Tired cats make lipid sleep hormone - brain hormone taken from cats induces sleep in rats - Brief Article

Science News, June 10, 1995 by Lisa Seachrist

Asked why he robbed banks, Willie Sutton blithely responded, "because that's where the money is." Using what he describes as the "Willie Sutton logic of natural products," chemist Richard Lerner of the Scripps Research Institute in La Jolla, Calif., looked in the cerebrospinal fluid of

sleep-deprived cats for naturally produced substances capable of coaxing the brain to sleep.

The strategy paid off. Lerner and his team have identified in the tired cats' cerebrospinal fluid a simple molecule--a modified version of a fatty acid, or lipid--that induces sleep not only in cats, but in rats as well. The finding has the Scripps team speculating that they've found the first of a distinct family of brain hormones.

To hunt down a "sleep molecule," the researchers compared the cerebrospinal fluid of cats that had spent 22 hours on a slow-moving treadmill with samples from rested cats. One component appeared in somewhat higher concentrations in the sleepy cats. While it wasn't "an all-or-nothing situation," Lerner says, "it intrigued us enough to pursue it."

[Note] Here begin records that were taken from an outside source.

(** The devices rendered by [display_gpu_infos]: none when the header is
    refused. *)
Definition rendered_devices (E : env) (server : string) (gpu_infos : list gpu_info)
    (col row_offset : Z) (w : world) : list gpu_info :=
  match header_write server col row_offset w with
  | (true, s) => rendered E server col gpu_infos (row_offset + 1, set_scr w s)
  | (false, _) => []
  end.




(** A window of three rows and six columns: the first line of a device
    written on its second row runs into the lower right corner. *)
Definition narrow_world : world := start_world 3 6.

(** The words of an argument vector; none for a shell command line. *)
Definition argv_of (i : invocation) : list string :=
  match i with
  | Argv v _ => v
  | Shell _ _ => []
  end.

(** Two hosts.  Every owner lookup answers [alice]; the telemetry of
    10.0.0.2 reads [N/A] once four sub-processes have been run (that is,
    from the second cycle on), every other fetch returns [sample_root]. *)
Definition late_na_env : env :=
  {| args := default_args;
     check_output := fun h i =>
       if String.prefix "ps" (command_of i) then Completed ("alice" ++ nl)
       else if existsb (String.eqb "10.0.0.2") (argv_of i) && (4 <=? length h)%nat
            then Completed "<na/>"
       else Completed "<nvidia_smi_log/>";
     fromstring := fun s => if String.eqb s "<na/>" then Ok na_root else Ok sample_root |}.


(** A sub-process that ends in one of the two failures that are caught and
    logged. *)
Definition failed (o : outcome) : bool :=
  match o with
  | TimeoutExpired | CalledProcessError _ => true
  | _ => false
  end.

(** The number of failed sub-processes among [new], run one after the other
    after those of [h]. *)
Fixpoint failures (E : env) (h new : list invocation) : nat :=
  match new with
  | [] => 0
  | i :: new' =>
      ((if failed (check_output E h i) then 1 else 0)
       + failures E (h ++ [i])%list new')%nat
  end.

(** From [w] to [w'] sub-processes have been run and log entries written,
    one entry for each failed sub-process. *)
Definition accounted (E : env) (w w' : world) : Prop :=
  exists new entries,
    history w' = (history w ++ new)%list
    /\ log w' = (log w ++ entries)%list
    /\ length entries = failures E (history w) new.
(** * GraphQL client examples (src/main.py): a shallow embedding

    The Python clients of [src/main.py] are embedded as Rocq functions:

    - JSON values (what [response.json()] and [json.loads] produce, and what
      [json.dumps] consumes) are an inductive type; Python's [None] is
      [JNull].  JSON numbers are modelled by the integers.
    - Python mappings are association lists in insertion order.
    - Exceptions are an error type; every operation that Python can raise
      from returns an [outcome].
    - The HTTP endpoint, the class-level [lru_cache] and standard output are
      an explicit [world] threaded through the calls by a small state and
      exception monad.
    - The websocket of the subscription client is a queue of inbound frames
      with a mark that says how the queue ends, the number of messages the
      client can still send before the close arrives, and a log of sent
      frames. *)

From Stdlib Require Import List String Ascii ZArith Bool Lia Arith.
From Stdlib Require Import Permutation Sorted DecimalString OrderedTypeEx.
Import ListNotations.

Set Warnings "-register-all".
Local Open Scope list_scope.
Local Open Scope string_scope.

(** ** JSON values and the Python operations applied to them *)

Inductive json : Type :=
| JNull
| JBool (b : bool)
| JInt (n : Z)
| JStr (s : string)
| JList (xs : list json)
| JDict (items : list (string * json)).

(** The exceptions that the modelled code raises or lets through. *)
Inductive exn : Type :=
| RequestException (cause : string)
    (* requests.exceptions.RequestException and its subclasses
       (ConnectionError, HTTPError from raise_for_status, ...) *)
| GraphQLError (errors : json)
    (* class GraphQLError(Exception): self.errors = errors *)
| KeyError (key : string)
| TypeError
| AttributeError
| JSONDecodeError
| ConnectionClosed
| ConnectFailed
| PlainException (msg : string)
    (* raise Exception("...") *)
| UnicodeDecodeError
| RecursionError.

Inductive outcome (A : Type) : Type :=
| Returns (a : A)
| Raises (e : exn).
Arguments Returns {A} a.
Arguments Raises {A} e.

(** [bool(x)] for a JSON value. *)
Definition truthy (j : json) : bool :=
  match j with
  | JNull => false
  | JBool b => b
  | JInt n => negb (n =? 0)%Z
  | JStr s => negb (s =? "")
  | JList xs => match xs with [] => false | _ => true end
  | JDict items => match items with [] => false | _ => true end
  end.

(** [x or {}] *)
Definition or_empty_dict (j : json) : json :=
  if truthy j then j else JDict [].
(** C4 asks that a profile whose date of birth gives an age under 18 be
    rejected without any write to the store.  The form compares calendar
    years only: on 2 November 2026 an applicant born on 31 December 2008
    is 17, the form takes the age for 18 in every time zone, validation
    passes and the upsert is sent, whatever the store then answers. *)
Theorem handleSubmit_accepts_seventeen_year_old :
  let birth := mkDate 2008 12 31 in
  let today := mkDate 2026 11 2 in
  let p := mkProfile 7 (Some (lit "Amina Otieno")) (Some (lit "12 Moi Avenue"))
                     (Some (lit "+254700111222")) (ValidDate birth)
                     (lit "employed") (Finite (85000 # 1)) false in
  let s := ProfileForm.mkState false false
             (ProfileForm.mkErrors None None None None None) p in
  ProfileForm.completed_years today birth = 17%Z ∧
  ∀ (zone : Date → Z) (answer : option ProfileForm.StoreError),
    let env := ProfileForm.mkEnv true (Some 7) today zone 1000 answer
                                 None None in
    ProfileForm.age today (new_Date (zone birth) birth) = 18%Z ∧
    ProfileForm.validateProfile env p = true ∧
    existsb ProfileForm.is_upsert (snd (ProfileForm.handleSubmit env s))
    = true.
Proof.
  intros birth today p s. split; [done|]. intros zone answer env.
  assert (Hage : ProfileForm.age today (new_Date (zone birth) birth) = 18%Z).
  { unfold ProfileForm.age, getFullYear. rewrite new_Date_year.
    by rewrite decide_False by (intros (_ & ? & _); done). }
  assert (Hvalid : ProfileForm.validateProfile env p = true).
  { unfold ProfileForm.validateProfile, ProfileForm.validationErrors.
    simpl. fold birth today. by rewrite Hage. }
  split; [exact Hage|]. split; [exact Hvalid|].
  by apply (handleSubmit_valid_upserts _ _ 7).
Qed.

(** ** Sending a message *)

Section Sending.

Implicit Types (w : Sys) (cid uid : Id) (random : jsstring)
  (getPublicUrl : jsstring → jsstring).

(** A text-only send, in terms of the insert statement it runs. *)
Lemma handleSubmit_text_only random getPublicUrl w uid :
  userId (ui w) = Some uid →
  selectedFile (ui w) = None →
  truthy (trim (newMessage (ui w))) = true →
  let body := trim (newMessage (ui w)) in
  let r := messages_insert (conversationId (ui w)) uid body (isAdmin (ui w))
             None None (clock w) (db w) in
  let request := chat_messages_insert (conversationId (ui w)) uid body
                   (isAdmin (ui w)) None None in
  run (handleSubmit random getPublicUrl) w
  = match r.2 with
    | Some _ =>
        mkSys (ui w) r.1 (clock w)
              (trace w ++ [request; console_error "Error sending message:";
                           toast_error "Failed to send message"])
              (loop w)
    | None =>
        mkSys (mkState (isAdmin (ui w)) (messages (ui w)) []
                 (loading (ui w)) (conversationId (ui w)) (userId (ui w))
                 (profile (ui w)) (typingStatus (ui w)) None 0
                 (typingTimeoutRef (ui w)))
              r.1 (clock w) (trace w ++ [request]) (loop w)
    end.
Proof.
  intros Hu Hf Ht. unfold run, handleSubmit, mbind, M_bind, get. simpl.
  rewrite Hu, Hf, Ht. simpl.
  destruct (messages_insert _ _ _ _ _ _ _ _) as [d' [e|]]; simpl.
  - by rewrite <- !app_assoc.
  - by rewrite Hu.
Qed.

(** A send whose text is not blank, from a session that knows its user
    and whose conversation exists, with no file staged: one row is added
    to [chat_messages], carrying the trimmed text, the session's role
    flag, no attachment and no read time; the compose state is cleared. *)
Theorem handleSubmit_sends_one_message random getPublicUrl w cid uid :
  userId (ui w) = Some uid →
  conversationId (ui w) = Some cid →
  cid ∈ c_id <$> chat_conversations (db w) →
  selectedFile (ui w) = None →
  truthy (trim (newMessage (ui w))) = true →
  let w' := run (handleSubmit random getPublicUrl) w in
  let body := trim (newMessage (ui w)) in
  chat_messages (db w')
    = chat_messages (db w)
      ++ [mkMessage (gen_random_uuid (m_id <$> chat_messages (db w)))
                    cid uid body (isAdmin (ui w)) (clock w)
                    None None None false] ∧
  trace w' = trace w ++ [chat_messages_insert (Some cid) uid body
                           (isAdmin (ui w)) None None] ∧
  newMessage (ui w') = [] ∧
  selectedFile (ui w') = None ∧
  uploadProgress (ui w') = 0.
Proof.
  intros Hu Hc Hin Hf Ht.
  pose proof (handleSubmit_text_only random getPublicUrl w uid Hu Hf Ht) as H.
  cbv zeta in *. rewrite H, Hc. unfold messages_insert.
  by rewrite decide_True.
Qed.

The researchers determined the structure of the component using a technique called mass spectrometry. As they report in the June 9 Science, the molecule they found is a simple fatty acid with a backbone of 18 carbons and a nitrogen component called an amide on one end.

To find out whether the molecule indeed plays a role in inducing sleep, the team synthesized it and injected it into rats. The rats fell asleep quickly and experienced prolonged periods of deep sleep. The compound has a similar effect on cats. The researchers even found the molecule, as well as a longer cousin, in humans.

Lerner and his colleagues don't know how the compound induces sleep, but Lerner speculates that it is actually a lipid hormone. Cells in the body readily produce fatty acids of any number of lengths, but adding an amide takes a lot of energy. "I wouldn't believe nature did it for nothing," says Lerner, pointing out that at least 50 percent of peptide hormones need an amide to function.

Lipid hormones such as prostaglandins play an important role in such functions as uterine contractions and platelet aggregation. But these, Lerner points out, are "complex, highly decorated" hormones. He suspects that the simple lipid hormones the team identified may regulate very primitive activities, including sleep and emotions.

Yusuf Hannun of Duke University Medical Center in Durham, N.C., says the lipid "is a very interesting molecule." He points out that while no one predicted the body would make such a costly compound, its discovery could "open a whole new field of study."

Lerner emphasizes that the tools of modern analytical chemistry enabled his team to find the "sleep molecule" and that the same methods may yield a "whole sea of information" about biological states such as hunger and stress.